-- Data section follows --

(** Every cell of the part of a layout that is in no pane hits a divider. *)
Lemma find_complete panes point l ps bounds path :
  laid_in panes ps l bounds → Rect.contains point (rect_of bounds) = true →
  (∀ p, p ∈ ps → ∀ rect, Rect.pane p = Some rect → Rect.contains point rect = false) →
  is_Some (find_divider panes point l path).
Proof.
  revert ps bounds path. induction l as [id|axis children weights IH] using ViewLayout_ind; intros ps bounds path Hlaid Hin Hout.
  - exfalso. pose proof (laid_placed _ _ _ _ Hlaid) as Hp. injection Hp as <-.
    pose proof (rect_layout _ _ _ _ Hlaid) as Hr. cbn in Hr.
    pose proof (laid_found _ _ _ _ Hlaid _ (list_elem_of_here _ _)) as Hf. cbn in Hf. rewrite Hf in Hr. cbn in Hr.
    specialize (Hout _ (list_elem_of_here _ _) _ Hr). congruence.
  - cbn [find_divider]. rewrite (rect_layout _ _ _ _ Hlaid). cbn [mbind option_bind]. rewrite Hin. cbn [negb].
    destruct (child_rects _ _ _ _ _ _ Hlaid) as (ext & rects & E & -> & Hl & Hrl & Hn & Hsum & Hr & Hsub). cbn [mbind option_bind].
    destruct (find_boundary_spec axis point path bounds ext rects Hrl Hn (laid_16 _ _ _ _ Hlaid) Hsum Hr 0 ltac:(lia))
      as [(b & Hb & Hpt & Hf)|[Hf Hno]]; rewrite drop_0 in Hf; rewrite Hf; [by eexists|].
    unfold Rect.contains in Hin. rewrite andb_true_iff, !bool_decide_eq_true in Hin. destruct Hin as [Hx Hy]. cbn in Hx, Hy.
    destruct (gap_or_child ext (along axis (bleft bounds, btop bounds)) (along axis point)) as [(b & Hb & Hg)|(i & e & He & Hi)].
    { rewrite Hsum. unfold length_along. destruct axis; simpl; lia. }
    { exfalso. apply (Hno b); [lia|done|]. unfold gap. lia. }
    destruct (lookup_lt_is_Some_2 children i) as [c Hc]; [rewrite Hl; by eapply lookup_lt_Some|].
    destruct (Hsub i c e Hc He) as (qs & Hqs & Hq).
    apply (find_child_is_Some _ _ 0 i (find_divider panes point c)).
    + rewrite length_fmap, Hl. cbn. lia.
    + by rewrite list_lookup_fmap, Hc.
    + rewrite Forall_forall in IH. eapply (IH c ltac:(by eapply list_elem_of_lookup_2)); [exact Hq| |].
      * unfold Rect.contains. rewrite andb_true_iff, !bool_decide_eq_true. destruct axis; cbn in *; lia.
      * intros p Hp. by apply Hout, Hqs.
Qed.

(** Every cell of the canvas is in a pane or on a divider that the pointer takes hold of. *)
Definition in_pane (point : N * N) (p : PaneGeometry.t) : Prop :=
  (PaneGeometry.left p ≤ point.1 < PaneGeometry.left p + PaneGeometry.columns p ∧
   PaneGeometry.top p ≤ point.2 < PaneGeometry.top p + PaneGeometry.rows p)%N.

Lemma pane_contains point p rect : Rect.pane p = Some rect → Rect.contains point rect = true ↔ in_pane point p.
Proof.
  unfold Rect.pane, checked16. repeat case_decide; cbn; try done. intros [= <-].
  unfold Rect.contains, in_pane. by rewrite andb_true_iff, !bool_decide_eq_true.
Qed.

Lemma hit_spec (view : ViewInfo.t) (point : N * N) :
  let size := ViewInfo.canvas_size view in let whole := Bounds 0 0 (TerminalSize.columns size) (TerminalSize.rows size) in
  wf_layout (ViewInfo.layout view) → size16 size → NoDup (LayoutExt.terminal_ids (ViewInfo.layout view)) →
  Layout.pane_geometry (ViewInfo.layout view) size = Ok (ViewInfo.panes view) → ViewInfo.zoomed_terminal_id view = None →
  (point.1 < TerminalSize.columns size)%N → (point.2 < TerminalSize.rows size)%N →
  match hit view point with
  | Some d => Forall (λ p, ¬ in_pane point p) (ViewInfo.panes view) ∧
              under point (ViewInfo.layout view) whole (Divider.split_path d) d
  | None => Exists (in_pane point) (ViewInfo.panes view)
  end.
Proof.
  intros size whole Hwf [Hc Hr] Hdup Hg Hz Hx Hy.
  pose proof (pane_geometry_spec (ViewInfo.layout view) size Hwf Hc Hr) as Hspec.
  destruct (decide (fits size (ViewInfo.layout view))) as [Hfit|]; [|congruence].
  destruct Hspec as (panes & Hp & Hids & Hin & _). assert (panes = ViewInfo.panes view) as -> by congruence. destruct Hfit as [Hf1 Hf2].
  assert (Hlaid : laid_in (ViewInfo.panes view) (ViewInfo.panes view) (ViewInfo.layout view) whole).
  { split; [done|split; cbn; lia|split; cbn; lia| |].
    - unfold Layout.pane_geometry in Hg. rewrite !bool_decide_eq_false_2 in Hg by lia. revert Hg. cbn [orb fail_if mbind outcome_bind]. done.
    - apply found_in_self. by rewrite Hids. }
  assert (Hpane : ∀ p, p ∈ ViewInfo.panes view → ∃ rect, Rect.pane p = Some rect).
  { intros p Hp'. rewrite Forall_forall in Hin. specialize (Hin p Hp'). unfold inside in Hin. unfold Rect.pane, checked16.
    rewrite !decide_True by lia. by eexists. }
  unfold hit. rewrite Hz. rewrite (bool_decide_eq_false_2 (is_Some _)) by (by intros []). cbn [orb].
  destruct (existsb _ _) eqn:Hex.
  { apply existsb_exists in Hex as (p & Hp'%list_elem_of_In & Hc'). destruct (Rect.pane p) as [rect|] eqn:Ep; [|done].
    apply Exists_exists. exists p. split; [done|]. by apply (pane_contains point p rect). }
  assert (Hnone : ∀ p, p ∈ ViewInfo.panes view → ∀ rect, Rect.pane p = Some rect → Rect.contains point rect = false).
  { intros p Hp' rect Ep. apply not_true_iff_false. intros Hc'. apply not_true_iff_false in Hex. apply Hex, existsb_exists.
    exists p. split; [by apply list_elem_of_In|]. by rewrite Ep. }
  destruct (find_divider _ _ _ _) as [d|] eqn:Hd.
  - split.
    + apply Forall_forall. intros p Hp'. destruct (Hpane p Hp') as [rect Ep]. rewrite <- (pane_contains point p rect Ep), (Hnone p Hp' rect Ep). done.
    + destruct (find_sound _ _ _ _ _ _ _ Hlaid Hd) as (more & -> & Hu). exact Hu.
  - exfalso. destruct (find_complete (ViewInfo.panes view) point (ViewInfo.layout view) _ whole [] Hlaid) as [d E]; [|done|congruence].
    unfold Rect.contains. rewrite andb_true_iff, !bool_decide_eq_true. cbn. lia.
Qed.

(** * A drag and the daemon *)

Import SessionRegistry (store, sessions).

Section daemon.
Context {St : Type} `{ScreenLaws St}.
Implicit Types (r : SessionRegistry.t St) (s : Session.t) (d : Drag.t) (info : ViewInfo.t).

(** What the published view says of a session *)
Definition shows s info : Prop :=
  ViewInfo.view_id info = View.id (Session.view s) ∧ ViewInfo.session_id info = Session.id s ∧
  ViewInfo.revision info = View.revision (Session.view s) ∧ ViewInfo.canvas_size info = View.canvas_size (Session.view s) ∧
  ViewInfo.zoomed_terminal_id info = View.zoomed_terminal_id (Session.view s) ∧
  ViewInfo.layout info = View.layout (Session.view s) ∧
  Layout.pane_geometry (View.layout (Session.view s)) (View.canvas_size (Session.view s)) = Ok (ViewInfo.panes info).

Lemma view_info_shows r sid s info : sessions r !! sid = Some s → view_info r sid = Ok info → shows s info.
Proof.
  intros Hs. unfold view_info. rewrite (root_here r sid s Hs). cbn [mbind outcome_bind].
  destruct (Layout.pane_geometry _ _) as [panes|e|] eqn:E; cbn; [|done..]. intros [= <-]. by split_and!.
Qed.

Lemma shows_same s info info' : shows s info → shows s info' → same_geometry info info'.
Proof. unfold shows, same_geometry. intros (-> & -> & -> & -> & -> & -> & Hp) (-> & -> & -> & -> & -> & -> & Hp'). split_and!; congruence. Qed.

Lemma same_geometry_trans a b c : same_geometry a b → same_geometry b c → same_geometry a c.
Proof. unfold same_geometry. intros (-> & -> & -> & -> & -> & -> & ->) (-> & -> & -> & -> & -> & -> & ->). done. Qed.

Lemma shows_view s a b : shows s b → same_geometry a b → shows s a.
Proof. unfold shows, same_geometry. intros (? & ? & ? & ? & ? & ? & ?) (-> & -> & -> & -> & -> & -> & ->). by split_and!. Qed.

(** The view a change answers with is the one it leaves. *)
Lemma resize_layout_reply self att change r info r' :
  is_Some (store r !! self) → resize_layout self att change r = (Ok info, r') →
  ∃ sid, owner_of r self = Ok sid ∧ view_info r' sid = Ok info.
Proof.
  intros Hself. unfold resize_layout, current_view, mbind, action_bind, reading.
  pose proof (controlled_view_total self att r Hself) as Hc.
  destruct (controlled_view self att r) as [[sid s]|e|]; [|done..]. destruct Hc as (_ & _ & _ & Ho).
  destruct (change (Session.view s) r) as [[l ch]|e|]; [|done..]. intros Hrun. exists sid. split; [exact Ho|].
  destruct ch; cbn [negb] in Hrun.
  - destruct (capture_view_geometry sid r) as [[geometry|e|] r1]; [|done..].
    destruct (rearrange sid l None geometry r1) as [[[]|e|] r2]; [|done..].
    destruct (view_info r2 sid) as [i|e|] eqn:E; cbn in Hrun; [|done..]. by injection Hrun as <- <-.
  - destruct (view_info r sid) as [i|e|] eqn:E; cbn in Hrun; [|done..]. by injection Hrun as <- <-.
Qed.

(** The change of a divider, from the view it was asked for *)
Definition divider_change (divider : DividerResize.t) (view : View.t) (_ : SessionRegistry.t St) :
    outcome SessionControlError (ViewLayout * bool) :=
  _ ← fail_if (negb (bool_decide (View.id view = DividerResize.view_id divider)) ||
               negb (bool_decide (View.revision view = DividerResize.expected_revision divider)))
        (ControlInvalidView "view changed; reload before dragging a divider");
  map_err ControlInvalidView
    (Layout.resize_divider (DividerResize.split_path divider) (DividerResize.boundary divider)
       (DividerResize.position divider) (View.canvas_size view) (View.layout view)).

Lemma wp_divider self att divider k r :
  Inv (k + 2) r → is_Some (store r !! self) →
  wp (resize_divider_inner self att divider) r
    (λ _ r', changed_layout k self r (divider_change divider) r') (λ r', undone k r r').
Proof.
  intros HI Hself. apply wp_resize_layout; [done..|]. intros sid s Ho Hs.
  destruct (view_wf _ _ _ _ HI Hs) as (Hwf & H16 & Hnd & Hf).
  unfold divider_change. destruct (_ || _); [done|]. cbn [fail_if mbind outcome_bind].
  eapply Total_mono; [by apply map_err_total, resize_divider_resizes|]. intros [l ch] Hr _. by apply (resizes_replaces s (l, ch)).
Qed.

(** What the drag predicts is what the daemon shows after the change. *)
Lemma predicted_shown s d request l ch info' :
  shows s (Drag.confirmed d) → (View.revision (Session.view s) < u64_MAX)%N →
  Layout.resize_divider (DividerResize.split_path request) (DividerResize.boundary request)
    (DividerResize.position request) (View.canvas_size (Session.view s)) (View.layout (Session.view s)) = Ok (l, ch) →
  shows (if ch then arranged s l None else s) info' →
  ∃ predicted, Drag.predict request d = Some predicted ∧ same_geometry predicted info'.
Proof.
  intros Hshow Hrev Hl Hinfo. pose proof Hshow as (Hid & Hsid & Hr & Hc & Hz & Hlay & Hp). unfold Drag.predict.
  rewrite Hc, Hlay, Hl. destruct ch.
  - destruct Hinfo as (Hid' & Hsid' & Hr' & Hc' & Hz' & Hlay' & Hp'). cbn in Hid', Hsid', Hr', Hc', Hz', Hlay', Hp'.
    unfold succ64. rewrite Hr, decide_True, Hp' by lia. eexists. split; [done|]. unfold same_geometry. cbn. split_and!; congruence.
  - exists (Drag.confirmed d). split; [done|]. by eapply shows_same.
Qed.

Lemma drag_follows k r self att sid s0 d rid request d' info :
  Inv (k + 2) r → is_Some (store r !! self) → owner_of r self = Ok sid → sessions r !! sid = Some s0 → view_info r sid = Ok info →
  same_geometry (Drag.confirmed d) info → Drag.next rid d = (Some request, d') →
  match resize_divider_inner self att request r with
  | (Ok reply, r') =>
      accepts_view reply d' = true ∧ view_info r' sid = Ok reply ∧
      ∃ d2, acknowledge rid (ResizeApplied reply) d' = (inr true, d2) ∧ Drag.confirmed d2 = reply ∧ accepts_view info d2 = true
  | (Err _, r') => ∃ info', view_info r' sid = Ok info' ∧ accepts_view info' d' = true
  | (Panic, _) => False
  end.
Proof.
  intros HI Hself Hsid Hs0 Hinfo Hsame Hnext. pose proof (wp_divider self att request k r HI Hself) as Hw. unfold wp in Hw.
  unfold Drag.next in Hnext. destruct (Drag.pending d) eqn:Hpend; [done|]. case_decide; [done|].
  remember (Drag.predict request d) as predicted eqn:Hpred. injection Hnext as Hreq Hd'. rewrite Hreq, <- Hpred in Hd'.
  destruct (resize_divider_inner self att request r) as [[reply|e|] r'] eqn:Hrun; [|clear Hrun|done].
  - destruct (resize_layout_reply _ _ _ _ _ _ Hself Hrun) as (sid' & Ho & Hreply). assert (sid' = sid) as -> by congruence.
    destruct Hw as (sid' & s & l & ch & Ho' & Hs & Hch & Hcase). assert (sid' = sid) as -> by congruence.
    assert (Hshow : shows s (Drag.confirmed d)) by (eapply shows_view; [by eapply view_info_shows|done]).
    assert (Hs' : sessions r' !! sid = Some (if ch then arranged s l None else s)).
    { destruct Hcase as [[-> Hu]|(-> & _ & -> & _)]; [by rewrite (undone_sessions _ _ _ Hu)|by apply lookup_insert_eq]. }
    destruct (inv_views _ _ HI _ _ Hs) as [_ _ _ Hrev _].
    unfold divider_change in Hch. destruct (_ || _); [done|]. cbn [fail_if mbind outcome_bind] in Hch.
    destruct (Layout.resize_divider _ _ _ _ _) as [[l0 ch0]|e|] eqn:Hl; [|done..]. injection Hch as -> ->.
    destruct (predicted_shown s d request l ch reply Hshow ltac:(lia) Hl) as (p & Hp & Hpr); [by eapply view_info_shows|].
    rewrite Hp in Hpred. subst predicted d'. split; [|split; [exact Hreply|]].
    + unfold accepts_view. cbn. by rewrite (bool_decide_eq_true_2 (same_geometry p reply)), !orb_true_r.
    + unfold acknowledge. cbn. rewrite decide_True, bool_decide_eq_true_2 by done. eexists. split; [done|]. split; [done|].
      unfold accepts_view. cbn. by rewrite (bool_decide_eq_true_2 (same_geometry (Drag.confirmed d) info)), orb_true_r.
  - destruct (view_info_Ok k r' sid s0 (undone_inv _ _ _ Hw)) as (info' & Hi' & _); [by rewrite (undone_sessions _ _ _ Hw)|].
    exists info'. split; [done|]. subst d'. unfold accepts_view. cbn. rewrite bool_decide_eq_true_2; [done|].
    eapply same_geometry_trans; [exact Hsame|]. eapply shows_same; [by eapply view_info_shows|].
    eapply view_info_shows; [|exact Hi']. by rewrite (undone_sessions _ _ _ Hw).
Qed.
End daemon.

-- Data section concluded --

Only a number should be given in reply: how many lines in the entries above hold "Hsub".

» Exercise result
2